We can mark all the nodes where the strings end and then run our pattern searching. There are many ways to implement the trie but on average it takes linear time to build a trie. But overall time comlexity of searching patterns using trie is still O(m * Lmax) where Lmax is maximum length of pattern. We need something else to make this more efficient.

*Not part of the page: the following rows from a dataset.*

(* ===== verification/ChainTypes.v ===== *)
(** * Objects, transactions and blocks

    Models the data of [meow-types] (digests, objects, references,
    transactions, execution results, key pairs) and of [meow-nakamoto-types]
    (headers, blocks, snapshots).

    Serialization ([bcs]), hashing ([blake2]) and signatures
    ([ed25519_consensus]) are crates outside the repository: they are the
    class [Crypto], with what the code relies on in [CryptoLaws]. *)

From S2P Require Import Prelude Address VmTypes.

(** ** Digests ([digest/mod.rs]) *)
Definition DIGEST_LENGTH : nat := 32.

Record Digest := mkDigest { digest_bytes : list Z }.
Global Instance Digest_eq_dec : EqDecision Digest.
Proof. solve_decision. Defined.
Global Instance Digest_countable : Countable Digest :=
  inj_countable' digest_bytes mkDigest (λ '(mkDigest _), eq_refl).

Definition digest_ZERO : Digest := mkDigest (replicate DIGEST_LENGTH 0%Z).

Module DigestError.
Inductive t := InvalidDigestBytesLength (actual expected : nat).
End DigestError.

(** [impl TryFrom<&[u8]> for Digest]. *)
Definition digest_try_from (bytes : list Z) : outcome DigestError.t Digest :=
  if bool_decide (length bytes = DIGEST_LENGTH) then Ok (mkDigest bytes)
  else Err (DigestError.InvalidDigestBytesLength (length bytes) DIGEST_LENGTH).

(** ** Identifiers ([identifier/mod.rs]) and limits ([config/mod.rs]) *)
Definition NATIVE_FN_FRESH_ID : string := "meow_vm_fresh_id".
Definition NATIVE_FN_TRANSFER : string := "meow_vm_transfer".
Definition NATIVE_FN_DESTROY : string := "meow_vm_destroy".
Definition NATIVE_FN_SENDER : string := "meow_vm_sender".
Definition NATIVE_FN_RAND : string := "meow_vm_rand".
Definition NATIVE_FN_TIMESTAMP : string := "meow_vm_timestamp".
Definition NATIVE_FUNCTION_NAMES : list string :=
  [NATIVE_FN_FRESH_ID; NATIVE_FN_TRANSFER; NATIVE_FN_DESTROY; NATIVE_FN_SENDER;
   NATIVE_FN_RAND; NATIVE_FN_TIMESTAMP].

(** [compiler_config], [vm_config], [vm_config_privileged]. *)
Definition compiler_config : CompilerConfig :=
  with_reserved_function_names CompilerConfig_default NATIVE_FUNCTION_NAMES.
Definition vm_config : VmConfig := VmConfig_default.
Definition vm_config_privileged : VmConfig := with_enable_call_private_functions vm_config true.

Definition MAX_BCS_SERIALIZED_MODULE_SIZE : Z := 512 * 1024.
Definition MEOW_CALL_TRANSACTION_BCS_BYTES_MAX_SIZE : Z := 32 * 1024.
Definition MEOW_PUBLISH_MODULE_TRANSACTION_BCS_BYTES_MAX_SIZE : Z :=
  MAX_BCS_SERIALIZED_MODULE_SIZE + 1024.

Record Identifier := mkIdentifier { identifier_str : string }.
Global Instance Identifier_eq_dec : EqDecision Identifier.
Proof. solve_decision. Defined.

Module IdentifierError.
Inductive t := InvalidIdentifier (name : string).
End IdentifierError.

(** [Identifier::new] (also [Deserialize], [TryFrom] and [FromStr], which call it). *)
Definition identifier_new (identifier : string) : outcome IdentifierError.t Identifier :=
  if is_valid_identifier identifier compiler_config then Ok (mkIdentifier identifier)
  else Err (IdentifierError.InvalidIdentifier identifier).

(** ** Objects ([object/]) *)

(** [ObjectVersion] wraps a [u64]. *)
Record ObjectVersion := mkVersion { version_u64 : Z }.
Global Instance ObjectVersion_eq_dec : EqDecision ObjectVersion.
Proof. solve_decision. Defined.
Definition version_ZERO : ObjectVersion := mkVersion 0.
Definition version_ONE : ObjectVersion := mkVersion 1.
Definition version_MAX : ObjectVersion := mkVersion u64_max.

(** [ObjectVersion::next]. *)
Definition version_next (v : ObjectVersion) : option ObjectVersion :=
  if bool_decide (v = version_MAX) then None else Some (mkVersion (version_u64 v + 1)).

Inductive ObjectOwner :=
  | OwnerAddress (a : Address)
  | Immutable.
Global Instance ObjectOwner_eq_dec : EqDecision ObjectOwner.
Proof. solve_decision. Defined.

(** [ObjectOwner::address], [is_address_owned], [is_immutable]. *)
Definition owner_address (o : ObjectOwner) : option Address :=
  match o with OwnerAddress a => Some a | Immutable => None end.
Definition is_address_owned (o : ObjectOwner) : bool :=
  match o with OwnerAddress _ => true | Immutable => false end.
Definition is_immutable (o : ObjectOwner) : bool :=
  match o with OwnerAddress _ => false | Immutable => true end.

Record ObjectDeclRef := mkDeclRef { decl_module : Address; decl_name : Identifier }.
Global Instance ObjectDeclRef_eq_dec : EqDecision ObjectDeclRef.
Proof. solve_decision. Defined.

Inductive ObjectType :=
  | TypeModule
  | TypeObject (r : ObjectDeclRef).
Global Instance ObjectType_eq_dec : EqDecision ObjectType.
Proof. solve_decision. Defined.

Record Object := mkObject {
  obj_address : Address;
  obj_owner : ObjectOwner;
  obj_transaction : Digest;
  obj_version : ObjectVersion;
  obj_type : ObjectType;
  obj_content : list Z;
}.
Global Instance Object_eq_dec : EqDecision Object.
Proof. solve_decision. Defined.

(** [Object::fresh_object], [Object::fresh_module]. *)
Definition fresh_object (address owner : Address) (transaction : Digest)
    (object_decl_ref : ObjectDeclRef) (content : list Z) : Object :=
  mkObject address (OwnerAddress owner) transaction version_ONE (TypeObject object_decl_ref) content.
Definition fresh_module (address : Address) (transaction : Digest) (content : list Z) : Object :=
  mkObject address Immutable transaction version_ONE TypeModule content.

Record ObjectRef := mkObjectRef {
  ref_address : Address;
  ref_version : ObjectVersion;
  ref_digest : Digest;
}.
Global Instance ObjectRef_eq_dec : EqDecision ObjectRef.
Proof. solve_decision. Defined.

(** ** Transactions ([transaction/]) *)
Inductive Input :=
  | InputObject (r : ObjectRef)
  | InputRaw (bytes : list Z).
Global Instance Input_eq_dec : EqDecision Input.
Proof. solve_decision. Defined.

Record Call := mkCall {
  call_module : Address;
  call_function : Identifier;
  call_arguments : list Input;
}.
Global Instance Call_eq_dec : EqDecision Call.
Proof. solve_decision. Defined.

Inductive TransactionType :=
  | MeowCall (c : Call)
  | MeowModulePublish (module : list Z).
Global Instance TransactionType_eq_dec : EqDecision TransactionType.
Proof. solve_decision. Defined.

Record Transaction := mkTransaction {
  tx_sender : Address;
  tx_gas_coin : ObjectRef;
  tx_type : TransactionType;
}.
Global Instance Transaction_eq_dec : EqDecision Transaction.
Proof. solve_decision. Defined.

(** [Signature::Ed25519]: the signature and the verification key. *)
Record Signature := mkSignature { sig_bytes : list Z; sig_key : list Z }.
Global Instance Signature_eq_dec : EqDecision Signature.
Proof. solve_decision. Defined.

Record SignedTransaction := mkSigned {
  signed_transaction : Transaction;
  signed_signature : Signature;
}.
Global Instance SignedTransaction_eq_dec : EqDecision SignedTransaction.
Proof. solve_decision. Defined.

Inductive ExecutionStatus :=
  | Success
  | Failure (msg : string).
Global Instance ExecutionStatus_eq_dec : EqDecision ExecutionStatus.
Proof. solve_decision. Defined.

Record ExecutionResult := mkResult {
  res_status : ExecutionStatus;
  res_transaction_digest : Digest;
  res_created : list Object;
  res_changed : list Object;
  res_destroyed : list Object;
  res_gas_used : Z;
}.
Global Instance ExecutionResult_eq_dec : EqDecision ExecutionResult.
Proof. solve_decision. Defined.

(** [ExecutionResult::new], [failure], [with_gas_used]. *)
Definition result_new (status : ExecutionStatus) (d : Digest)
    (created changed destroyed : list Object) : ExecutionResult :=
  mkResult status d created changed destroyed 0.
Definition result_failure (message : string) (d : Digest) : ExecutionResult :=
  result_new (Failure message) d [] [] [].
Definition with_gas_used (r : ExecutionResult) (gas : Z) : ExecutionResult :=
  mkResult (res_status r) (res_transaction_digest r) (res_created r) (res_changed r)
    (res_destroyed r) gas.

(** ** Blocks ([meow-nakamoto-types]) *)
Record BlockHeader := mkHeader {
  height : Z;
  parent_hash : Digest;
  transactions_root : Digest;
  reward_root : option Digest;
  state_root : Digest;
  timestamp : Z;
  nonce : Z;
}.

Record MiningBlockHeader := mkMiningHeader {
  m_height : Z;
  m_parent_hash : Digest;
  m_transactions_root : Digest;
  m_timestamp : Z;
  m_nonce : Z;
}.

(** [impl From<&BlockHeader> for MiningBlockHeader]. *)
Definition mining_header (h : BlockHeader) : MiningBlockHeader :=
  mkMiningHeader (height h) (parent_hash h) (transactions_root h) (timestamp h) (nonce h).

Definition MAX_TRANSACTIONS_PER_BLOCK : nat := 256.

Record Block := mkBlock {
  block_header : BlockHeader;
  transactions : list SignedTransaction;
  results : list ExecutionResult;
  reward_transaction : option SignedTransaction;
  reward_transaction_result : option ExecutionResult;
}.

(** [Block::genesis]. *)
Definition block_genesis : Block :=
  mkBlock (mkHeader 0 digest_ZERO digest_ZERO None digest_ZERO 0 0) [] [] None None.

Record StateSnapshot := mkSnapshot {
  snap_head : Block;
  snap_objects : list Object;
}.

(** ** The cryptographic crates *)

(** What the program serializes with [bcs] in order to hash it. *)
Inductive Signable :=
  | SObject (o : Object)
  | SObjects (os : list Object)
  | STransaction (t : Transaction)
  | SDigests (ds : list Digest)
  | SHeader (h : BlockHeader)
  | SMiningHeader (h : MiningBlockHeader)
  | SBytes (bs : list Z).

Class Crypto := {
  (** [bcs::to_bytes] and [bcs::serialized_size]. *)
  bcs_to_bytes : Signable → list Z;
  bcs_serialized_size : Transaction → Z;
  (** [bcs] of the two argument types of a reward transaction. *)
  bcs_u64 : Z → list Z;
  bcs_u64_decode : list Z → option Z;
  bcs_address : Address → list Z;
  bcs_address_decode : list Z → option Address;
  (** [Blake2b::<U32>]. *)
  blake2b : list Z → list Z;
  (** [ed25519_consensus]: a signing key is its bytes. *)
  ed_public : list Z → list Z;
  ed_sign : list Z → list Z → list Z;
  ed_verify : list Z → list Z → list Z → bool;
}.

(** Documented behaviour: what a key signs verifies under its public key, and
    [bcs] decodes what it encodes. *)
Class CryptoLaws `{Crypto} := {
  ed_verify_sign sk msg : ed_verify (ed_public sk) (ed_sign sk msg) msg = true;
  bcs_u64_roundtrip n : in_u64 n → bcs_u64_decode (bcs_u64 n) = Some n;
  bcs_address_roundtrip a : wf_address a → bcs_address_decode (bcs_address a) = Some a;
}.

Section crypto.
Context `{Crypto}.

(** [Digest::compute]. *)
Definition digest_compute (s : Signable) : Digest := mkDigest (blake2b (bcs_to_bytes s)).

(** [Transaction::digest], [Object::digest], [Object::object_ref]. *)
Definition tx_digest (t : Transaction) : Digest := digest_compute (STransaction t).
Definition object_digest (o : Object) : Digest := digest_compute (SObject o).
Definition object_ref (o : Object) : ObjectRef :=
  mkObjectRef (obj_address o) (obj_version o) (object_digest o).

(** [BlockHeader::hash], [mining_hash], [Block::hash]. *)
Definition header_hash (h : BlockHeader) : Digest := digest_compute (SHeader h).
Definition mining_hash (h : BlockHeader) : Digest :=
  digest_compute (SMiningHeader (mining_header h)).
Definition block_hash (b : Block) : Digest := header_hash (block_header b).

(** The flag of [SignatureScheme::Ed25519], and [impl From<PublicKey> for Address]. *)
Definition ed25519_flag : Z := 0.
Definition address_from_public_key (key : list Z) : Address :=
  mkAddress (blake2b (ed25519_flag :: key)).

(** [u64::to_le_bytes], [Address::derive]. *)
Definition to_le_bytes (n : Z) : list Z :=
  (λ i, Z.land (Z.shiftr n (8 * Z.of_nat i)) 255) <$> seq 0 8.
Definition address_derive (d : Digest) (tag number : Z) : Address :=
  mkAddress (blake2b (tag :: digest_bytes d ++ to_le_bytes number)).

(** A [KeyPair] is its signing key; [KeyPair::sign], [Transaction::sign],
    [Signature::signer], [Signature::verify]. *)
Record KeyPair := mkKeyPair { signing_key : list Z }.
Definition keypair_address (kp : KeyPair) : Address :=
  address_from_public_key (ed_public (signing_key kp)).
Definition keypair_sign (kp : KeyPair) (msg : list Z) : Signature :=
  mkSignature (ed_sign (signing_key kp) msg) (ed_public (signing_key kp)).
Definition tx_sign (t : Transaction) (kp : KeyPair) : SignedTransaction :=
  mkSigned t (keypair_sign kp (digest_bytes (tx_digest t))).
Definition signer (s : Signature) : Address := address_from_public_key (sig_key s).
Definition signature_verify (s : Signature) (msg : list Z) : bool :=
  ed_verify (sig_key s) (sig_bytes s) msg.
End crypto.

(** ** Proof of work ([block_header.rs]) *)

(** [u8::leading_zeros]. *)
Definition u8_leading_zeros (b : Z) : Z := if Z.eqb b 0 then 8 else 7 - Z.log2 b.

(** The loop of [leading_zeros]. *)
Fixpoint leading_zeros (bytes : list Z) : Z :=
  match bytes with
  | [] => 0
  | byte :: bytes =>
      let lz := u8_leading_zeros byte in
      if Z.ltb lz 8 then lz else lz + leading_zeros bytes
  end.

(** [BlockHeader::meets_difficulty]. *)
Definition meets_difficulty `{Crypto} (h : BlockHeader) (difficulty : Z) : bool :=
  Z.leb difficulty (leading_zeros (digest_bytes (mining_hash h))).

The main problem with our previous approach is that when we follow the trie and suppose at any point we don't have further nodes to follow i.e. pattern might not exist thereafter, we will have to start from the root of trie again. To avoid starting again and again from root after every mismatch we can follow node which share the longest suffix with our current node. Longest common suffix will guarantee that we don't need to check that much string again and we continue right after every mismatch. These links which point to node which esssentially are the longest suffix are called suffix links or failure links because we use them in case when wwe fail to match the current character with any node on our current path on trie.

suf_links-1

If we can compute our suffix links efficiently we can do our search in O(m) time. Suppose there is a string w with longest common suffix as a string x in trie. Now if we want a suffix link for string "wa" we can check x , if it has a node with character 'a' as it child we can make "xa" a suffix link of "wa".

suffix_links1

If "xa" doesn't exist we will now follow x's suffix because if "x" is a suffix of "w" then a suffix of "x" will also be a suffix of "w".

suffix_links2

suffix_links3

It is evident we do this until we find proper link or conclude that such link doesn't exist. In that case, our suffix link will point back to root. In the picture above links of red colour are appropriate suffix link for that particular trie.

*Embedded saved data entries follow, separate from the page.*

Lemma elem_of_argument_objects args o :
  o ∈ argument_objects args ↔ ∃ r, InputObject r ∈ args ∧ m !! ref_address r = Some o.
Proof.
  unfold argument_objects. rewrite list_elem_of_omap. split.
  - intros ([r|bs] & Hr & Ho); [|done]. eauto.
  - intros (r & Hr & Ho). by exists (InputObject r).
Qed.

Lemma elem_of_option_list (a : Address) o : o ∈ option_list (m !! a) ↔ m !! a = Some o.
Proof. destruct (m !! a) as [x|]; simpl; set_solver. Qed.

Lemma reach_step_closed roots a b :
  reach (import_succ m) roots a → b ∈ import_succ m a → reach (import_succ m) roots b.
Proof. apply reach_step. Qed.

(** The module of a call with its dependencies. *)
Lemma collect_module_spec a mo gas :
  m !! a = Some mo →
  ∃ inputs seen, collect_dep_modules collect_depth mo (gas, {[a]}) = Some (inputs, seen) ∧
    ∀ o, o ∈ inputs ++ [mo] ↔ o ∈ gas ∨ ∃ b, reach (import_succ m) [a] b ∧ m !! b = Some o.
Proof.
  intros Ha. pose (X := reach (import_succ m) [a]).
  assert (HXa : X a) by (apply reach_root; by left).
  destruct (collect_dep_modules_ok X (reach_step_closed [a]) collect_depth mo (gas, {[a]}))
    as ([inputs seen] & Hc & [Hi Hs Hst Hcl] & Hb); simpl in *.
  { intros b Hb. apply (reach_step_closed [a] a); [done|]. unfold import_succ. by rewrite Ha. }
  { apply unvisited_depth. }
  exists inputs, seen. split; [done|]. intros o. rewrite elem_of_app, list_elem_of_singleton.
  assert (Hall : ∀ b, X b → b ∈ seen).
  { apply reach_closed.
    - intros b ->%list_elem_of_singleton. set_solver.
    - intros b c Hbs Hbc. destruct (decide (b = a)) as [->|Hne].
      + apply Hb. unfold import_succ in Hbc. by rewrite Ha in Hbc.
      + apply (Hcl b); [done|set_solver|done]. }
  split.
  - intros [Ho| ->]; [|eauto]. apply Hst in Ho as [?|(b & ? & ?)]; eauto.
  - intros [?|(b & HXb & Hbo)]; [auto|]. destruct (decide (b = a)) as [->|Hne];
      [right; congruence|]. left. apply (Hcl b); [auto|set_solver|done].
Qed.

Their is one more problem with our approach that needs to be addressed. When we were building suffix links, you've noticed that we will miss some patterns when one pattern is possibly a suffix of another pattern. So, for every node in trie we will also need a output link which points to the possible patterns occuring at that position. This will form a linked list at every node pointing to every possible pattern occurring at that position.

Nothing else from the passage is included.